Definition set_cases (f : gmap addr ktf_case -> gmap addr ktf_case) (s : kstate) :=
  mk_kstate (f (cases s)) (hooks s) (test_cases s) (test_list s) (tc_lock s) (assert_cnt s).
Definition set_hooks (f : gmap addr fun_hook -> gmap addr fun_hook) (s : kstate) :=
  mk_kstate (cases s) (f (hooks s)) (test_cases s) (test_list s) (tc_lock s) (assert_cnt s).
Definition set_test_cases (f : gmap string addr -> gmap string addr) (s : kstate) :=
  mk_kstate (cases s) (hooks s) (f (test_cases s)) (test_list s) (tc_lock s) (assert_cnt s).
Definition set_test_list (f : gmap khandle (list addr) -> gmap khandle (list addr)) (s : kstate) :=
  mk_kstate (cases s) (hooks s) (test_cases s) (f (test_list s)) (tc_lock s) (assert_cnt s).
Definition set_tc_lock (b : bool) (s : kstate) :=
  mk_kstate (cases s) (hooks s) (test_cases s) (test_list s) b (assert_cnt s).
Definition set_assert_cnt (z : Z) (s : kstate) :=
  mk_kstate (cases s) (hooks s) (test_cases s) (test_list s) (tc_lock s) z.

(** The module as loaded: nothing registered, lock free, counter zero. *)
Definition kstate_init : kstate := mk_kstate ∅ ∅ ∅ ∅ false 0.

(** The list headed by [th->test_list]. *)
Definition handle_list (s : kstate) (th : khandle) : list addr :=
  default [] (test_list s !! th).

(** ** Outcomes of a call

    A call returns a value and a new state, or it accesses memory it must
    not ([Crash]), or it waits for ever on a mutex that nobody releases
    ([Hang]). *)

Inductive fault := NullDeref | Dangling | OutOfBounds.

Inductive outcome (A : Type) :=
| Ret (a : A) (s : kstate)
| Crash (f : fault)
| Hang.
Arguments Ret {A} a s.
Arguments Crash {A} f.
Arguments Hang {A}.

Definition K (A : Type) : Type := kstate -> outcome A.

#[global] Instance K_ret : MRet K := fun A a s => Ret a s.
#[global] Instance K_bind : MBind K := fun A B f m s =>
  match m s with
  | Ret a s' => f a s'
  | Crash e => Crash e
  | Hang => Hang
  end.

Definition crash {A} (e : fault) : K A := fun _ => Crash e.
Definition get_state : K kstate := fun s => Ret s s.
Definition modify (f : kstate -> kstate) : K unit := fun s => Ret tt (f s).

(** ** Kernel primitives *)

(** [mutex_lock(&tc_lock)]: the caller is the only thread of the model, so a
    lock that is held stays held. *)
Definition mutex_lock : K unit := fun s =>
  if tc_lock s then Hang else Ret tt (set_tc_lock true s).

Definition mutex_unlock : K unit := modify (set_tc_lock false).

(** The choices the kernel makes during one registration call: whether each
    [kmalloc] succeeds and what the two map helpers return. *)
Record kchoice := mk_kchoice {
  kmalloc_fc : bool;      (* [kmalloc(sizeof(struct fun_hook))] succeeds *)
  kmalloc_tc : bool;      (* [kmalloc] of the case succeeds *)
  elem_init_ret : Z;      (* result of [ktf_map_elem_init] *)
  map_insert_ret : Z      (* result of [ktf_map_insert] on a new name *)
}.

(** What [kmalloc] leaves in a new object before the code fills it in. *)
Definition blank_case : ktf_case := mk_ktf_case EmptyString [].
Definition blank_hook : fun_hook :=
  mk_fun_hook EmptyString EmptyString 1%positive 0 0 0%nat.

Definition kmalloc_case (ok : bool) : K (option addr) := fun s =>
  if ok then
    let a := fresh (dom (cases s)) in
    Ret (Some a) (set_cases <[a := blank_case]> s)
  else Ret None s.

Definition kmalloc_hook (ok : bool) : K (option addr) := fun s =>
  if ok then
    let a := fresh (dom (hooks s)) in
    Ret (Some a) (set_hooks <[a := blank_hook]> s)
  else Ret None s.

(** [kfree(p)]; [kfree(NULL)] does nothing. *)
Definition kfree_case (p : option addr) : K unit :=
  match p with
  | None => mret tt
  | Some a => modify (set_cases (delete a))
  end.

Definition kfree_hook (p : option addr) : K unit :=
  match p with
  | None => mret tt
  | Some a => modify (set_hooks (delete a))
  end.

(** Read and write of a case through its address. *)
Definition load_case (a : addr) : K ktf_case := fun s =>
  match cases s !! a with
  | Some c => Ret c s
  | None => Crash Dangling
  end.

Definition store_case (a : addr) (c : ktf_case) : K unit :=
  modify (set_cases <[a := c]>).

Definition load_hook (a : addr) : K fun_hook := fun s =>
  match hooks s !! a with
  | Some h => Ret h s
  | None => Crash Dangling
  end.

(** ** The name map

    [ktf_map.c] and [ktf_map.h] are not among the sources of this file. *)

(** Modelled from the spec: [ktf_map_elem_init] is missing; the NameMap is
    "keyed by string name", so the helper stores the name in the element and
    reports whether it could. *)
Definition ktf_map_elem_init (r : Z) (tc : addr) (name : string) : K Z :=
  c ← load_case tc;
  if decide (r = 0) then
    store_case tc (mk_ktf_case name (fun_list c));; mret 0
  else mret r.

(** [ktf_map_find_entry(&test_cases, name, struct ktf_case, kmap)] *)
Definition ktf_map_find_entry (name : string) : K (option addr) := fun s =>
  Ret (test_cases s !! name) s.

(** Modelled from the spec: [ktf_map_insert] is missing; the NameMap
    "supports insert" under a unique "string key", and insertion may fail.
    The element is [&tc->kmap]: the helper reads the name out of it, so the
    case must be a live object. *)
Definition ktf_map_insert (r : Z) (tc : option addr) : K Z :=
  match tc with
  | None => crash NullDeref
  | Some a =>
    c ← load_case a;
    s ← get_state;
    match test_cases s !! kmap_name c with
    | Some _ => mret (- EEXIST)
    | None =>
      if decide (r = 0) then
        modify (set_test_cases <[kmap_name c := a]>);; mret 0
      else mret r
    end
  end.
========
Brief: Once you find the line containing "Definition set_hooks (f", stop: reproduce exactly that line and every line of the data before it, and nothing else.

Task output:
Definition set_cases (f : gmap addr ktf_case -> gmap addr ktf_case) (s : kstate) :=
  mk_kstate (f (cases s)) (hooks s) (test_cases s) (test_list s) (tc_lock s) (assert_cnt s).
Definition set_hooks (f : gmap addr fun_hook -> gmap addr fun_hook) (s : kstate) :=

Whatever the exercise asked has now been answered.